@Autumn
An idea I’ve been toying with is more of a carrot over stick approach, because I actually tentatively agree with you that stat/skill point-based systems can often incentivise approaches to progression that feel a bit silly.
But I feel that players often don’t respond well (myself included) when there’s a lot of restriction. I mean even knowing myself, if I’m playing in a game where something is on cooldown to prevent overuse, it will actually incentivise me to immediately do it on cooldown, when maybe without that cooldown I would’ve happily waited a lot longer than the cooldown period for story/realism, most of the time. The cooldown makes me feel like I have to do it ASAP regardless, so I don’t miss out down the line. So, by trying to hold off the worst players, I think it often actually brings more normal players up to their level and discourages a more intuitive, story-focused approach to that kind of decision-making.
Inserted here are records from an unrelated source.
(* ===== verification/UserProps.v ===== *)
(** * What the user programs do

    ls, cat and wc over a file system that keeps [FileOs], init and forktest over
    processes as [ProcOs] describes them. *)

From stdpp Require Import base numbers option list gmap strings.
From Stdlib Require Import ZArith Lia ZifyBool.
From S2P Require Import Prelude Bytes CString Console Printf Utils Block Fs User.
Import User.
Local Open Scope Z_scope.

(** ** Programs that return or exit *)

Definition uwp {W A} (m : uM W A) (w : W) (Q : A → W → Prop) (E : W → Prop) : Prop :=
  match m w with Returns a w' => Q a w' | Exited w' => E w' | _ => False end.

Section uwp.
Context {W : Type} `{!Os W}.
Implicit Types w : W.

Lemma uwp_ret {A} (a : A) w (Q : A → W → Prop) E : Q a w → uwp (mret a) w Q E.
Proof. done. Qed.
Lemma uwp_exit {A} w (Q : A → W → Prop) (E : W → Prop) : E w → uwp uexit w Q E.
Proof. done. Qed.
Lemma uwp_bind {A B} (m : uM W A) (f : A → uM W B) w Q (E : W → Prop) : uwp m w (λ a w', uwp (f a) w' Q E) E → uwp (m ≫= f) w Q E.
Proof. unfold uwp, mbind, uM_bind. by destruct (m w). Qed.
Lemma uwp_call {A} (f : W → A * W) w (Q : A → W → Prop) E : Q (f w).1 (f w).2 → uwp (call f) w Q E.
Proof. unfold uwp, call. by destruct (f w). Qed.
Lemma uwp_mono {A} (m : uM W A) w (Q Q' : A → W → Prop) (E E' : W → Prop) :
  uwp m w Q E → (∀ a w', Q a w' → Q' a w') → (∀ w', E w' → E' w') → uwp m w Q' E'.
Proof. unfold uwp. destruct (m w); eauto. Qed.
End uwp.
The idea I’m workshopping right now is to have in parallel both a more conventional progression system (get XP, spend XP, progress) alongside free, event-based skill distribution.
So, if you don’t want to attend events, and just wanna up your strength one point a week, go ahead. But alternatively if you attend a training montage event at the dojo, staff reading the logs may just toss you a +1str that week as a freebie recognition of the RP you’ve been doing. With lower frequency and less guarantee for those sorts of casual social events, but a more explicit expectation for big season finale type events and boss fights.
Ideally my hope is that maybe people will stress less about the progression-over-time aspect if they know the story will organically reward them with progression that reflects their RP. But also keeping the more conventional progression track for people who either can’t or just don’t want to always feel like they need to prove their progress in public scenes, albeit a little slower.